Lemma worked_sublist parts gs : worked parts gs `sublist_of` gs.
Proof. apply sublist_take. Qed.

(** C29: Only settled work is folded away.  A part behind a header belongs to a response
    that completed, failed or was cancelled; it is no outcome, decision or input boundary,
    no call that is still open or waits for a person, nothing the console carries beside
    the work; and a failed call is folded only where the response completed and said
    something after its last call. *)
Theorem fold_hides_only_settled_work parts outcome mid sid cursor id ps p :
  (id, ps) ∈ fd_details (fold_parts parts outcome mid sid cursor) -> p ∈ ps ->
  (opt_is "completed" outcome = true \/ opt_is "failed" outcome = true \/ opt_is "cancelled" outcome = true) /\
  Py.in_strs (type_of p) ALERT_PARTS = false /\ is_carried p = false /\ is_blank_text p = false /\
  (is_tool p = true -> Py.in_strs (tool_state p) UNFINISHED_TOOL_STATES = false) /\
  (is_tool p = true -> tool_failed p = true ->
   opt_is "completed" outcome = true /\ has_conclusion parts (groups_of parts) = true).
Proof.
  intros Hd Hp. destruct (detail_part_index _ _ _ _ _ _ _ _ Hd Hp) as (h & i & Hh & Hi & ->).
  assert (Hg : grouped (part_at parts i) = true).
  { apply (headers_in_range parts outcome). apply list_elem_of_In, in_concat. exists (fst h).
    split; [by apply in_map, list_elem_of_In|by apply list_elem_of_In]. }
  unfold grouped in Hg. apply negb_true_iff, orb_false_iff in Hg as [Hc Hb].
  destruct (headers_shape parts outcome h Hh) as [Ho [Hall|(g & Hg & Hpr & Heq)]]; (split; [exact Ho|]).
  - destruct (Hall i Hi) as (g & Hg & Hig & Ha). unfold alert in Ha. rewrite existsb_false in Ha.
    specialize (Ha i Hig). unfold alert_part in Ha. apply orb_false_iff in Ha as [Ha Ht].
    split; [done|]. split; [done|]. split; [done|].
    split; intros Htool; rewrite Htool in Ht; cbn [andb] in Ht; apply orb_false_iff in Ht as [Hu Hf]; [done|].
    intros Hfail. rewrite Hfail, andb_true_r in Hf. apply negb_false_iff, andb_true_iff in Hf. done.
  - assert (Hproc : is_process (part_at parts i) = true).
    { pose proof (groups_ok parts) as Hok. rewrite Forall_forall in Hok.
      destruct (Hok g Hg) as (_ & _ & Hall & _). specialize (Hall Hpr). rewrite Forall_forall in Hall.
      apply Hall. by rewrite <-Heq. }
    destruct (process_settled _ Hproc) as [Ha Ht]. split; [done|]. split; [done|]. split; [done|].
    split; intros Htool; destruct (Ht Htool) as [Hu Hf]; [done|]. congruence.
Qed.

Lemma last_tool_group parts gs :
  last_tool parts gs = (-1)%Z \/
  exists k g, last_tool parts gs = Z.of_nat k /\ gs !! k = Some g /\ has_tool parts g = true.
Proof.
  unfold last_tool. destruct (last _) as [z|] eqn:E; [|by left]. right. apply last_Some in E as [l E].
  assert (Hz : z ∈ omap (fun e => if has_tool parts (snd e) then Some (Z.of_nat (fst e)) else None) (imap pair gs)).
  { rewrite E. apply elem_of_app. right. left. }
  apply list_elem_of_omap in Hz as ([k g] & Hin & Hk). cbn in Hk.
  destruct (has_tool parts g) eqn:Et; [|done]. injection Hk as <-. exists k, g. split; [done|]. split; [|done].
  apply elem_of_lookup_imap in Hin as (k' & g' & [= -> ->] & ?). done.
Qed.

Lemma earlier_group gs m k g1 g2 i j :
  StronglySorted lt (indexes_of gs) -> gs !! m = Some g1 -> gs !! k = Some g2 -> m < k ->
  i ∈ gr_indexes g1 -> j ∈ gr_indexes g2 -> i < j.
Proof.
  intros Hs Hm Hk Hlt Hi Hj. rewrite <-(take_drop_middle gs k g2 Hk), indexes_of_app in Hs.
  apply (StronglySorted_app_1_elem_of _ _ _ i j Hs).
  - apply list_elem_of_In, in_concat. exists (gr_indexes g1).
    split; [|by apply list_elem_of_In]. apply in_map, list_elem_of_In.
    apply (list_elem_of_lookup_2 _ m). by rewrite lookup_take_lt.
  - apply list_elem_of_In, in_concat. exists (gr_indexes g2). split; [by left|by apply list_elem_of_In].
Qed.

(** What the fold's one header covers has a call at its end. *)
Lemma worked_before_tool parts g i :
  g ∈ worked parts (groups_of parts) -> i ∈ gr_indexes g ->
  is_process (part_at parts i) = false -> is_tool (part_at parts i) = false ->
  exists j, i < j /\ j < length parts /\ is_tool (part_at parts j) = true.
Proof.
  intros Hg Hi Hp Ht. unfold worked in Hg.
  destruct (last_tool_group parts (groups_of parts)) as [El|(k & gk & El & Hk & Htool)]; rewrite El in Hg;
    [by apply not_elem_of_nil in Hg|].
  apply list_elem_of_lookup_1 in Hg as [m Hm].
  assert (Hmk : m <= k).
  { apply lookup_lt_Some in Hm as Hlt. rewrite length_take in Hlt. lia. }
  rewrite lookup_take_lt in Hm by lia.
  unfold has_tool in Htool. apply existsb_true in Htool as (j & Hj & Hjt). exists j.
  assert (Hlen : j < length parts).
  { assert (Hin : j ∈ indexes_of (groups_of parts)).
    { apply list_elem_of_In, in_concat. exists (gr_indexes gk).
      split; [by apply in_map, list_elem_of_In, (list_elem_of_lookup_2 _ k)|by apply list_elem_of_In]. }
    rewrite groups_indexes in Hin. apply list_elem_of_In, filter_In in Hin as [Hin%List.in_seq _]. lia. }
  split; [|done].
  destruct (decide (m = k)) as [->|Hne].
  - rewrite Hk in Hm. injection Hm as <-.
    pose proof (groups_ok parts) as Hok. rewrite Forall_forall in Hok.
    destruct (Hok gk) as (_ & _ & Hpr & Hone); [by eapply list_elem_of_lookup_2|].
    destruct (gr_process gk).
    + specialize (Hpr eq_refl). rewrite Forall_forall in Hpr. specialize (Hpr i Hi). cbn in Hpr. congruence.
    + destruct (Hone eq_refl) as [x Hx]. rewrite Hx in Hi, Hj. apply list_elem_of_singleton in Hi, Hj. congruence.
  - eapply (earlier_group (groups_of parts)); [by apply (groups_sublist_sorted parts)|exact Hm|exact Hk|lia|done|done].
Qed.

(** What the assistant said last stays in view: a text part is never folded away
    unless the response called a tool after it. *)
Theorem last_words_stay parts outcome i :
  i < length parts -> type_of (part_at parts i) = "text" ->
  hidden (headers_of parts outcome) i = true ->
  exists j, i < j /\ j < length parts /\ is_tool (part_at parts j) = true.
Proof.
  intros Hi Htext Hh. apply hidden_true, list_elem_of_In, in_concat in Hh as (ix & (h & <- & Hh)%in_map_iff & Hix).
  apply list_elem_of_In in Hh, Hix.
  assert (Hp : is_process (part_at parts i) = false /\ is_tool (part_at parts i) = false).
  { unfold is_process, is_tool. by rewrite Htext. }
  destruct Hp as [Hp Ht].
  destruct (headers_shape parts outcome h Hh) as [_ [Hall|(g & Hg & Hpr & Heq)]].
  - destruct (Hall i Hix) as (g & Hg & Hig & _). by eapply worked_before_tool.
  - pose proof (groups_ok parts) as Hok. rewrite Forall_forall in Hok.
    destruct (Hok g Hg) as (_ & _ & Hallp & _). specialize (Hallp Hpr). rewrite Forall_forall in Hallp.
    rewrite Heq in Hix. specialize (Hallp i Hix). cbn in Hallp. congruence.
Qed.

(** ** Witnesses *)

Definition demo_parts : list dict :=
  [[("type", VStr "reasoning"); ("text", VStr "hm"); ("state", VStr "done")];
   [("type", VStr "tool-Bash"); ("toolCallId", VStr "c1"); ("state", VStr "output-available")];
   [("type", VStr "text"); ("text", VStr "now the file"); ("state", VStr "done")];
   [("type", VStr "tool-Write"); ("toolCallId", VStr "c2"); ("state", VStr "output-available")];
   [("type", VStr "text"); ("text", VStr "done"); ("state", VStr "done")]].

Example demo_fold :
  map type_of (fd_parts (fold_parts demo_parts (Some "completed") "r1" "s1" "c"))
  = ["data-process-block"; "text"].
Proof. vm_compute. reflexivity. Qed.

Lemma fold_hides_only_settled_work_witness :
  is_tool (part_at demo_parts 1) = true /\
  Py.in_strs (tool_state (part_at demo_parts 1)) UNFINISHED_TOOL_STATES = false.
Proof.
  split; [reflexivity|].
  refine (proj1 (proj2 (proj2 (proj2 (proj2 (fold_hides_only_settled_work demo_parts (Some "completed") "r1" "s1" "c"
    "r1:p0" (take 4 demo_parts) (part_at demo_parts 1) _ _))))) eq_refl).
  - vm_compute. left.
  - right. left.
Defined.

Lemma last_words_stay_witness :
  exists j, 2 < j /\ j < 5 /\ is_tool (part_at demo_parts j) = true.
Proof.
  apply (last_words_stay demo_parts (Some "completed") 2); [cbn; lia|reflexivity|vm_compute; reflexivity].
Defined.

End Blocks.
(** ** Collecting the results *)

Lemma collect_ok sid through_seq d0 s waiting r :
  coherent s -> log_grows d0 (sy_db s) -> Forall (awaits sid through_seq d0 (sy_folds s)) waiting ->
  collect waiting (sy_folds s) = Some r ->
  match r with
  | Ok l => Forall2 (fun w m => fst m = fst w /\ log_message sid (fst w) through_seq d0 = Ok (snd m)) waiting l
  | Raise e => exists rid last, fold_upto sid rid last (sy_db s) = Raise e
  end.
Proof.
  intros Hc Hg Hw. revert r. induction Hw as [|[rid i] waiting Ha Hw IH]; intros r H; cbn in H.
  - injection H as <-. constructor.
  - destruct Ha as (last & Hl & t & Hi & Ht & Hin). cbn [fst snd] in *. rewrite Hi in H. cbn in H.
    destruct (co_tasks _ Hc _ _ Hi) as [_ H1 Hr]. unfold result_ok in Hr. rewrite Ht in Hr.
    destruct (tk_result t) as [[ms|e]|]; [| |done].
    2:{ injection H as <-. destruct Hr as (r1 & l1 & _ & Hr). eauto. }
    assert (Hms : forall m, m ∈ ms -> exists l1, (fst m, l1) ∈ tk_last_seqs t /\
                              fold_upto sid (fst m) l1 (sy_db s) = Ok (snd m)).
    { intros m (j & Hj)%list_elem_of_lookup. rewrite Forall2_lookup in Hr. specialize (Hr j). rewrite Hj in Hr.
      inversion Hr as [[r1 l1] ? [Hf Hm] He|]. cbn in *. exists l1. rewrite Hf. split; [|done].
      by eapply list_elem_of_lookup_2. }
    destruct (List.find _ ms) as [[r1 m]|] eqn:Ef.
    + apply List.find_some in Ef as [Hm%list_elem_of_In Hn]. cbn in Hn. bool_prop. subst r1.
      destruct (Hms _ Hm) as (l1 & Hl1 & Hf). cbn in *. rewrite (H1 _ _ _ Hl1 Hin) in Hf.
      destruct (collect waiting (sy_folds s)) as [[l|e]|]; [| |done]; injection H as <-; specialize (IH _ eq_refl); [|done].
      constructor; [|done]. cbn [fst snd]. split; [done|]. by rewrite (log_message_now _ _ _ _ Hg _ _ Hl).
    + exfalso. apply list_elem_of_lookup in Hin as [j Hj]. rewrite Forall2_lookup in Hr. specialize (Hr j).
      rewrite Hj in Hr. inversion Hr as [e0 [r2 m] [Hf _] He Hm|]. cbn in Hf. subst.
      symmetry in Hm. apply list_elem_of_lookup_2, list_elem_of_In in Hm.
      pose proof (List.find_none _ _ Ef _ Hm) as Hn. cbn in Hn. by rewrite String.eqb_refl in Hn.
Qed.

Lemma collect_waits f waiting :
  Forall (fun w => exists sid rid last, asked f (snd w) sid rid last) waiting -> collect waiting f = None ->
  exists rid i, (rid, i) ∈ waiting /\ tk_result <$> rf_tasks f !! i = Some None.
Proof.
  induction 1 as [|[rid i] waiting (sid & r & l & t & Hi & _) Hw IH]; cbn; [done|]. cbn in Hi. rewrite Hi. cbn. intros H.
  destruct (tk_result t) as [[ms|e]|] eqn:Et; [|done|].
  - destruct (List.find _ ms); [|done]. destruct (collect waiting f) as [[]|]; [done..|].
    destruct IH as (r1 & i1 & Hin & H1); [done|]. exists r1, i1. set_solver.
  - exists rid, i. rewrite Hi. cbn. rewrite Et. set_solver.
Qed.

Lemma set_result_here i r f t :
  rf_tasks f !! i = Some t -> tk_result <$> rf_tasks (set_result i r f) !! i = Some (Some r).
Proof. intros H. rewrite set_result_at, H. cbn. by rewrite decide_True. Qed.

Lemma build_result i d f t :
  rf_tasks f !! i = Some t -> exists r, tk_result <$> rf_tasks (build i d f) !! i = Some (Some r).
Proof.
  intros H. unfold build. rewrite H. destruct t as [sid last_seqs [r|]]; [exists r; by rewrite H|].
  destruct (build_messages _ _ _) as [ms|e]; [|eexists; by eapply set_result_here].
  destruct (foldM _ f ms) as [f1|e] eqn:E; [|eexists; by eapply set_result_here].
  eexists. eapply set_result_here. replace (rf_tasks f1) with (rf_tasks f); [exact H|]. symmetry.
  apply (foldM_inv (fun f1 => rf_tasks f1 = rf_tasks f)) in E; [done|done|].
  intros f2 m f3 H2 H3. unfold keep_built in H3. destruct (find_seq _ _); [|done]. apply keep_tasks in H3. congruence.
Qed.

Lemma step_budget s s' : sys_step s s' -> rf_kept_bytes (sy_folds s') = rf_kept_bytes (sy_folds s).
Proof.
  assert (Hkeep : forall k e f f', keep k e f = Ok f' -> rf_kept_bytes f' = rf_kept_bytes f).
  { unfold keep. intros k e f f' H. case_match; [by injection H as <-|].
    destruct (evict _ _ _) as [[l size]|]; [by injection H as <-|discriminate H]. }
  destruct 1 as [d d' f reads Hg|d f reads sid responses t d0 c f' Hg Hm|d f reads i t Hi|d f reads i d0 Hin|]; fields; try done.
  - unfold messages in Hm. destruct (mapM_res _ responses); [|discriminate Hm]. cbn in Hm.
    destruct (foldM _ _ _) as [[c1 f1]|] eqn:E; [|discriminate Hm]. injection Hm as H.
    apply (foldM_inv (fun st => rf_kept_bytes (snd st) = rf_kept_bytes f)) in E; [|done|].
    + unfold start_build in H. destruct (cl_unbuilt c1); by injection H as <- <-.
    + intros [c2 f2] rid st' Hst Hr. cbn in Hst. unfold look_up in Hr.
      destruct (find_seq _ _); [|by run_res Hr; injection Hr as <-].
      destruct (find_kept _ _) eqn:Ek; [|by injection Hr as <-]. destruct (_ =? _)%Z; injection Hr as <-; [|done].
      cbn. unfold move_to_end. by rewrite Ek.
  - unfold build. destruct (rf_tasks f !! i) as [[sid last_seqs [r|]]|]; [done| |done].
    destruct (build_messages _ _ _) as [ms|]; [|done]. destruct (foldM _ f ms) as [f1|] eqn:E; [|done].
    apply (foldM_inv (fun f1 => rf_kept_bytes f1 = rf_kept_bytes f)) in E; [done|done|].
    intros f2 m f3 H2 H3. unfold keep_built in H3. destruct (find_seq _ _); [|done]. apply Hkeep in H3. congruence.
Qed.
(* ===== verification/HistoryOpening.v ===== *)
(** A header on a history page opens to the work it stands for: the page's read and the
    later read of its block, each through whatever store their queries see, meet in the
    same fold.  The folded messages come through an interface ([FoldsAsRead]) that the
    shared cache implements. *)

From stdpp Require Import sorting.
From S2P Require Import Prelude PyVal Base64 JsonText Texts Cursors Schema Interaction SessionRepo SessionRecord DemoStore SessionReads Reader ReaderFacts UiMessage Follow HistoryMessages HistoryBlocks ResponseFolds HistoryReads.

Open Scope string_scope.

Module HistoryOpening.
Import Texts Repo Rec Ui Reads HistoryView Blocks Cursor Numbering Follow Folds HistoryReads.

(** ** A block's id names its response *)

(** "p". *)
Definition LOWER_P : Ascii.ascii := Ascii.Ascii false false false false true true true false.

Lemma rpartition_free s : free_of COLON s = true -> rpartition ":p" s = None.
Proof.
  induction s as [|c s IH]; [done|]. intros [Hc Hs]%andb_true_iff. cbn [rpartition]. rewrite IH by done.
  unfold String.prefix. change (String.String ?a ?b) with (String a b).
  destruct (Ascii.ascii_dec _ c) as [E|]; [|done]. fold COLON in E. subst c. done.
Qed.

Lemma rpartition_block rid i : exists suffix, rpartition ":p" (block_id rid i) = Some (rid, suffix).
Proof.
  unfold block_id. assert (Hf : free_of COLON (pretty i) = true).
  { apply pretty_nat_free. }
  exists (String.substring 2 (String.length (":p" ++ pretty i)) (":p" ++ pretty i)).
  induction rid as [|c rid IH].
  - rewrite app_Empty. change (":p" ++ pretty i) with (String COLON (String LOWER_P (pretty i))).
    cbn [rpartition]. rewrite (rpartition_free _ Hf). generalize (pretty i). intros q.
    assert (Hp : String.prefix ":p" (String COLON (String LOWER_P q)) = true); [|by rewrite Hp].
    destruct q; vm_compute; done.
  - rewrite app_String. cbn [rpartition]. by rewrite IH.
Qed.

(** ** Rows by key *)

Lemma last_filter_fold {A} k (l : list (string * A)) v :
  fold_left (fun acc kv => if fst kv =s k then snd kv else acc) l v =
  default v (snd <$> last (List.filter (fun e => fst e =s k) l)).
Proof.
  revert v. induction l as [|[k' v'] l IH]; intros v; [done|]. cbn [fold_left List.filter fst snd].
  rewrite IH. destruct (k' =s k); [|done]. rewrite last_cons. by destruct (last _).
Qed.

Lemma assoc_index_by {A} k (l : list (string * A)) :
  Reader.assoc k (Reader.index_by l) = snd <$> last (List.filter (fun e => fst e =s k) l).
Proof.
  induction l as [|[k' v] l IH]; [done|]. cbn [Reader.index_by Reader.assoc List.filter fst].
  rewrite String.eqb_sym. destruct (k' =s k) eqn:E.
  - bool_prop. subst k'. rewrite last_filter_fold, last_cons. by destruct (last _).
  - rewrite <-IH. clear IH. induction (Reader.index_by l) as [|[k2 v2] r IHr]; [done|]. cbn [List.filter fst].
    destruct (k2 =s k') eqn:E2; cbn [negb Reader.assoc].
    + bool_prop. subst k2. by rewrite (proj2 (String.eqb_neq k k')), IHr by congruence.
    + by rewrite IHr.
Qed.

Lemma index_by_keys {A} (l : list (string * A)) : NoDup (map fst (Reader.index_by l)).
Proof.
  induction l as [|[k v] l IH]; [constructor|]. cbn [Reader.index_by map fst]. constructor.
  - intros ([k' v'] & -> & H)%list_elem_of_fmap. apply list_elem_of_In, List.filter_In in H as [_ H].
    by rewrite String.eqb_refl in H.
  - eapply sublist_NoDup; [exact IH|]. apply map_sublist, list_filter_sublist.
Qed.

(** ** The overlay of a part depends only on the interactions the part names *)

(** The interactions a part names: the one whose approval it waits for, and its own. *)
Definition named_by (part : dict) : list string :=
  match Py.get "approval" part with VDict approval => [key_of "id" approval] | _ => [] end ++
  match Py.get "data" part with VDict data => [Py.str (Py.get "interaction_id" data)] | _ => [] end.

--

Work to be completed
Print, from the entries above, the line with "unfold String.prefix. change", the line with "Lemma rpartition_block rid" and all lines between them, exactly and with nothing else.

Written response
  unfold String.prefix. change (String.String ?a ?b) with (String a b).
  destruct (Ascii.ascii_dec _ c) as [E|]; [|done]. fold COLON in E. subst c. done.
Qed.

Lemma rpartition_block rid i : exists suffix, rpartition ":p" (block_id rid i) = Some (rid, suffix).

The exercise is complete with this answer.